(** * Neural Network Arena: the browser front end and the contract of the
      simulation core

    Part I embeds the program. The TypeScript sources of the front end
    (ControlPanel, Application, PerformanceMonitor, the three renderers
    and the types of the WebAssembly interface) are embedded as
    executable definitions; what is drawn on a canvas is embedded as the
    numbers and strings that decide it.
    JavaScript numbers are embedded as exact rationals [Q]: the
    properties proved are order and range properties and properties of
    the control flow, stated so that they do not depend on binary64
    rounding (a single coordinate or channel value may differ from the
    rounded computation), and NaN is not a value of the embedding. The simulation core behind the WebAssembly interface is
    not among the sources and is modelled from the spec (module [Core]).

    Part II states and proves the properties. *)

From Stdlib Require Import ZArith QArith Qabs Qround Qminmax Lia Lqa.
From stdpp Require Import gmap strings list fin_maps.

Local Open Scope Z_scope.

(* ================================================================= *)
(** * Part I: the program *)

(** ** JavaScript number helpers *)

Module Js.

(** [a < b] on numbers, as a boolean. *)
Definition ltb (a b : Q) : bool := negb (Qle_bool b a).
(** Of the decompressed extras pool, [decompress] uses the first
    18 bytes for each recorded Type-15 position and nothing else: whatever
    follows them changes nothing in the output. *)
Theorem extras_prefix_used (st : expansion) (extras : list byte) (orig_len : nat) :
  finish st extras orig_len
  = finish st (take (length (extras_positions st) * CHUNK_SIZE) extras) orig_len.
Proof.
  rewrite !finish_patch, chunks_of_take, <- patch_extras_take. reflexivity.
Qed.

(** ** The bit reader *)

(** [read_bits(n)] on a reader with [avail] bits left: when [n] is at
    most [avail] it returns a value below [2^n] and leaves [avail - n] bits;
    otherwise it fails with the truncated-stream error, having taken every
    byte of the data. *)
Theorem read_bits_outcome (br : BitReader) (n : Z) :
  reader_ok br -> 0 <= n ->
  (n <= avail br ->
   exists v br',
     read_bits br n = (Ok v, br') /\ 0 <= v < 2 ^ n
     /\ avail br' = avail br - n /\ reader_ok br' /\ data br' = data br)
  /\ (avail br < n ->
      exists br',
        read_bits br n = (Err TruncatedBitstream, br')
        /\ pos br' = length (data br) /\ data br' = data br).
Proof.
  intros Hok Hn. split.
  - intros Hav.
    destruct (read_bits_enough br n Hok ltac:(lia)) as (br' & Hr & Hok' & Hd & _ & Ha & _).
    exists (rval br mod 2 ^ n), br'.
    split; [exact Hr|]. split; [apply Z.mod_pos_bound; lia|].
    split; [exact Ha|]. split; [exact Hok'|exact Hd].
  - intros Hav. destruct (read_bits_short br n Hav) as (br' & Hr & Hd & Hp).
    exists br'. split; [exact Hr|]. split; [|exact Hd].
    destruct Hok as (Hpos & _). rewrite Hp, length_drop. lia.
Qed.

Lemma read_bits_outcome_witness :
  reader_ok (mkReader [xff] 0 0 0) /\ 0 <= 4
  /\ (exists v br', read_bits (mkReader [xff] 0 0 0) 4 = (Ok v, br') /\ 0 <= v < 2 ^ 4)
  /\ (exists br', read_bits (mkReader [xff] 0 0 0) 9 = (Err TruncatedBitstream, br')
                  /\ pos br' = 1%nat).
Proof.
  assert (Hok : reader_ok (mkReader [xff] 0 0 0)) by (vm_compute; repeat split; lia + discriminate).
  split; [exact Hok|]. split; [lia|]. split.
  - destruct (read_bits_outcome (mkReader [xff] 0 0 0) 4 Hok ltac:(lia)) as [H _].
    destruct H as (v & br' & Hr & Hv & _); [vm_compute; discriminate|].
    exists v, br'. split; [exact Hr|exact Hv].
  - destruct (read_bits_outcome (mkReader [xff] 0 0 0) 9 Hok ltac:(lia)) as [_ H].
    destruct H as (br' & Hr & Hp & _); [vm_compute; reflexivity|].
    exists br'. split; [exact Hr|exact Hp].
Defined.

------------

**WHAT YOU ARE ASKED TO DO:**
Nothing but the lines from the one containing "9 = (Err TruncatedBitstream, br')" to the end of the records above should appear, each copied exactly.

**TASK OUTPUT:**
  /\ (exists br', read_bits (mkReader [xff] 0 0 0) 9 = (Err TruncatedBitstream, br')
                  /\ pos br' = 1%nat).
Proof.
  assert (Hok : reader_ok (mkReader [xff] 0 0 0)) by (vm_compute; repeat split; lia + discriminate).
  split; [exact Hok|]. split; [lia|]. split.
  - destruct (read_bits_outcome (mkReader [xff] 0 0 0) 4 Hok ltac:(lia)) as [H _].
    destruct H as (v & br' & Hr & Hv & _); [vm_compute; discriminate|].
    exists v, br'. split; [exact Hr|exact Hv].
  - destruct (read_bits_outcome (mkReader [xff] 0 0 0) 9 Hok ltac:(lia)) as [_ H].
    destruct H as (br' & Hr & Hp & _); [vm_compute; reflexivity|].
    exists br'. split; [exact Hr|exact Hp].
Defined.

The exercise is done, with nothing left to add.